An unexpected finding was the similar distribution of pericolonic tumor deposits without lymphocytes in tumors irrespective of the occurrence of vascular invasion (Table 1), suggesting that these lesions are not a consequence of widespread vascular embolization but could be a de novo, distinct pattern of destructive, metastatic invasion involving vascular and perivascular structures.11, 12 With regard to the location of pericolonic tumor deposits, our results show that they are mostly encountered between metastatic lymph nodes, but the clinical implications of pericolonic tumor deposits lying close to primary tumors are similar to those of distant nodules (Figure 8).

With regard to nodule size and number, both features influenced OS and DFS in the univariate analysis (Table 2 and Figure 8). Only the number of pericolonic tumor deposits (two or more) and the absence of lymphocytes, however, emerged as independent factors in the multivariate analysis (Table 3, model 2).

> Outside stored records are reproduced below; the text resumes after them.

(** *** Listing *)

Lemma listdir_wp fuel dir ino blks inos s :
  tables_ok vol s -> 1 <= inode_num dir < 2 ^ 32 -> inode_lookup vol s (inode_num dir) = Some ino -> inode_ok ino ->
  dir_ok (e_dev s) ino blks ->
  Forall2 (fun e i => 1 <= de_inode e /\ inode_lookup vol s (de_inode e) = Some i) (concat blks) inos ->
  (length (concat blks) < N.to_nat fuel)%nat ->
  wp (ext2_listdir vol fuel dir)
     (fun r s' => r = zip_with dirent_node inos (concat blks) /\
                  s' = add_live (2 * Z.of_nat (length (concat blks))) s) s.
Proof.
  intros Ht Hnum Hl Hino Hd Hinos Hfuel. pose proof (blk_sz_facts vol Hvol) as HB. unfold ext2_listdir.
  wp_focus. apply (read_inode_lookup_wp vol Hvol _ ino); [done..|]. wp_focus. apply buf_alloc_wp. wp_focus.
  apply (read_dir_blk_wp _ blks 0); [done|done|lia|rewrite length_replicate; lia|].
  intros buf Hat. rewrite drop_0 in Hat.
  apply (wp_while (fun k '(i, off, buf, nodes) s' => exists rest rinos, k = length rest /\
           s' = add_live (1 + 2 * (Z.of_nat (length (concat blks)) - Z.of_nat k)) s /\
           dir_at blks i off buf rest /\
           Forall2 (fun e i => 1 <= de_inode e /\ inode_lookup vol s (de_inode e) = Some i) rest rinos /\
           nodes ++ zip_with dirent_node rinos rest = zip_with dirent_node inos (concat blks))
           (length (concat blks))).
  - exists (concat blks), inos. split_and!; try done. f_equal. lia.
  - done.
  - clear buf Hat. intros k [[[i off] buf] nodes] s' (rest & rinos & -> & -> & Hat & Hr & Hsame).
    rewrite (dir_at_end (e_dev s) ino blks _ _ _ rest) by done.
    destruct Hr as [|e i' rest rinos [H1 Hi'] Hr].
    + simpl. wp_focus. apply buf_free_wp. wp_step. rewrite app_nil_r in Hsame. split; [done|].
      unfold add_live. simpl. f_equal. lia.
    + rewrite bool_decide_true by done. cbn [negb].
      destruct (dir_at_entry _ _ _ _ _ _ _ _ Hd Hat) as (A & C & -> & -> & He & Hu).
      wp_focus. apply ent_size_wp; [done|]. rewrite Hu. wp_focus.
      apply (dirent_to_node_wp _ _ _ i'); [done..|]. wp_focus.
      apply (next_ent_wp _ blks _ _ _ _ rest); [done|done|done|].
      intros i2 off' buf' Hat'. wp_step. exists (length rest). split; [simpl; lia|].
      exists rest, rinos. split_and!; try done.
      * unfold add_live. simpl. f_equal. lia.
      * rewrite <- Hsame, <- app_assoc. done.
Qed.
End walk.

(** C12: lookup in a directory whose blocks hold well-formed entries returns the node
    of the first entry with that name (its inode number, the size its inode has,
    its kind and its name), or [None] when no entry has it; with fuel for one round
    per entry it ends, the disk is not changed, and only the new node and its name
    stay allocated. *)
Theorem ext2_finddir_correct {D} `{BlkDev D} vol fuel dir name ino blks (s : e2state D) :
  vol_ok vol -> tables_ok vol s -> 1 <= inode_num dir < 2 ^ 32 ->
  inode_lookup vol s (inode_num dir) = Some ino -> inode_ok ino -> dir_ok vol (e_dev s) ino blks ->
  (forall e, dir_lookup name (concat blks) = Some e ->
     1 <= de_inode e /\ is_Some (inode_lookup vol s (de_inode e))) ->
  (length (concat blks) < N.to_nat fuel)%nat ->
  ext2_finddir vol fuel dir name s =
  match dir_lookup name (concat blks) with
  | None => Ok (None, s)
  | Some e => Ok ((fun i => dirent_node i e) <$> inode_lookup vol s (de_inode e), add_live 2 s)
  end.
Proof.
  intros Hvol Ht Hn Hl Hi Hd Hents Hf.
  destruct (wp_Ok _ _ _ (finddir_wp vol Hvol fuel dir name ino blks s Ht Hn Hl Hi Hd Hents Hf)) as (r & s' & -> & HQ).
  destruct (dir_lookup name (concat blks)) as [e|].
  - destruct HQ as (i & -> & -> & ->). done.
  - by destruct HQ as [-> ->].
Qed.

(** C25: listing such a directory returns the nodes of all its entries in the order
    they have on the disk. *)
Theorem ext2_listdir_correct {D} `{BlkDev D} vol fuel dir ino blks inos (s : e2state D) :
  vol_ok vol -> tables_ok vol s -> 1 <= inode_num dir < 2 ^ 32 ->
  inode_lookup vol s (inode_num dir) = Some ino -> inode_ok ino -> dir_ok vol (e_dev s) ino blks ->
  Forall2 (fun e i => 1 <= de_inode e /\ inode_lookup vol s (de_inode e) = Some i) (concat blks) inos ->
  (length (concat blks) < N.to_nat fuel)%nat ->
  ext2_listdir vol fuel dir s =
  Ok (zip_with dirent_node inos (concat blks), add_live (2 * Z.of_nat (length (concat blks))) s).
Proof.
  intros Hvol Ht Hn Hl Hi Hd Hents Hf.
  destruct (wp_Ok _ _ _ (listdir_wp vol Hvol fuel dir ino blks inos s Ht Hn Hl Hi Hd Hents Hf))
    as (r & s' & -> & -> & ->). done.
Qed.

(** ** The volume of [Ext2], run *)

Definition demo_ents : list dirent :=
  [mk_dirent 2 2 [97] [0; 0; 0]; mk_dirent 3 1 [98; 99] (replicate 1002 0)].

Lemma demo_tables_ok : tables_ok demo_vol demo_e2.
Proof. unfold tables_ok. repeat constructor; vm_compute; congruence. Qed.

Lemma demo_dir_ok : dir_ok demo_vol demo_disk demo_inode [demo_ents].
Proof.
  split.
  - done.
  - vm_compute. done.
  - repeat constructor; try (vm_compute; (done || split; congruence)).
  - intros [|j] es [= <-]. exists 10. split; [|vm_compute; reflexivity]. unfold ino_map. by rewrite lookup_app_l by (simpl; lia).
Qed.

Lemma demo_lookup : inode_lookup demo_vol demo_e2 2 = Some demo_inode.
Proof. vm_compute. reflexivity. Qed.

Lemma ext2_finddir_correct_witness :
  ext2_finddir demo_vol 3 demo_root [97] demo_e2 =
  Ok (Some (dirent_node demo_inode (mk_dirent 2 2 [97] [0; 0; 0])), add_live 2 demo_e2).
Proof.
  rewrite (ext2_finddir_correct demo_vol 3 demo_root [97] demo_inode [demo_ents] demo_e2
    demo_vol_ok demo_tables_ok ltac:(by vm_compute) demo_lookup demo_inode_ok demo_dir_ok).
  - vm_compute. reflexivity.
  - intros e [= <-]. split; [by vm_compute|]. by exists demo_inode.
  - simpl. lia.
Defined.

Lemma ext2_listdir_correct_witness :
  ext2_listdir demo_vol 3 demo_root demo_e2 =
  Ok (zip_with dirent_node [demo_inode; inode_of (replicate 128 0)] demo_ents, add_live 4 demo_e2).
Proof.
  apply (ext2_listdir_correct demo_vol 3 demo_root demo_inode [demo_ents] _ demo_e2
    demo_vol_ok demo_tables_ok ltac:(by vm_compute) demo_lookup demo_inode_ok demo_dir_ok).
  - repeat constructor; vm_compute; (reflexivity || congruence).
  - simpl. lia.
Defined.

(** A deleted entry has inode number 0; listing looks it up in a group far behind
    the last one (here with large groups of inodes). *)
Definition wide_vol : ext2_vol :=
  mk_vol 1024 2 (superblock_of (pack superblock_layout (<[10%nat := 2 ^ 20]> demo_super_vals)))
    (superext_of (pack superext_layout demo_superext_vals)).
Example listdir_deleted :
  let dev := md_put demo_disk (10 * 1024 + 12) (le_enc 4 0) in
  (exists ns, (fun r => r.1) <$> (match ext2_listdir wide_vol 10 demo_root demo_e2 with Ok r => Some r | Err _ => None end) = Some ns) /\
  ext2_listdir wide_vol 10 demo_root (mk_e2 dev demo_grps 0 0) = Err OutOfBounds.
Proof. split; [eexists|]; vm_compute; reflexivity. Qed.

(** A file made in a directory with two entries: the entry goes to the block behind
    the directory's last one (block 11), so the file is not found afterwards. *)
Example mkfile_lost :
  match ext2_mkfile demo_vol 10 demo_inode demo_root [100] demo_e2 with
  | Ok (_, s') =>
      take 9 (block demo_vol (e_dev s') 11) = le_enc 4 0 ++ le_enc 2 9 ++ [1; 1; 100] /\
      block demo_vol (e_dev s') 10 = block demo_vol demo_disk 10 /\
      (exists s2, ext2_finddir demo_vol 10 demo_root [100] s' = Ok (None, s2))
  | Err _ => False
  end.
Proof. vm_compute. eauto. Qed.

The current TNM classification states that vascular (venous) invasion has to be considered among those pT-related qualitative features that are able to predict a poor prognosis but unable to affect the stage.9, 10 More recently, a proposal has been put forward to include venous invasion among stage-influencing factors in colorectal cancer,32, 33, 34 similar to renal, hepatic and testicular tumors.4

In the literature, there are conflicting data on the general prognostic role of venous invasion,7, 10 whose prevalence ranges from 10% up to 90% of colorectal cancer specimens.20 This is most likely due to the different criteria used for its identification or to a different patient selection. In some studies for instance, no distinction was made between venous and lymphatic vessels,7, 10 between intramural venous invasion and extramural venous invasion or colonic and rectal localization of the primaries.35 In this regard, in the series studied for vascular invasion, identifying the type of vascular invasion (intramural vs extramural), it was found that the extramural type was most predictive of survival.22, 36 Moreover, among the three patterns of vascular invasion (‘filling’, ‘floating’ and ‘occlusive’),21 the latter type with the fibro-inflammatory reaction may even be protective against subsequent recurrent disease, reducing the likelihood of distant metastases21 and has been shown to be associated with a better OS.22

As we did not observe any independent relationship between different types of vascular invasion and survival when occurring in association with pericolonic tumor deposits (Table 3), we conclude that pericolonic tumor deposits may actually represent a distinct and more structured type of extravascular vein invasion (much more efficient than the simple tumor cell embolization37), and that their occurrence should be kept separated from other types of vascular invasion in the pathology report. Pericolonic tumor deposits without lymphocytes might represent a form of in transit metastases of colonic carcinomas, worth being classified as pM1 by virtue of their remarkable impact on patients' prognosis, rather than simple vascular (venous) invasion among pT-related ‘optional descriptors’,4 as previously suggested by Goldstein.12

In conclusion, our study highlights the different patho-biological significance and different prognostic weight of pericolonic tumor deposits with regard to other types of vascular invasion in advanced colon cancer. In the analysis limited to stage III colon cancer, the prognostic value of extralymphonodal capsular spreading was of borderline significance as an independent prognostic factor; therefore, further studies enrolling more patients with locally advanced disease are needed to investigate this issue.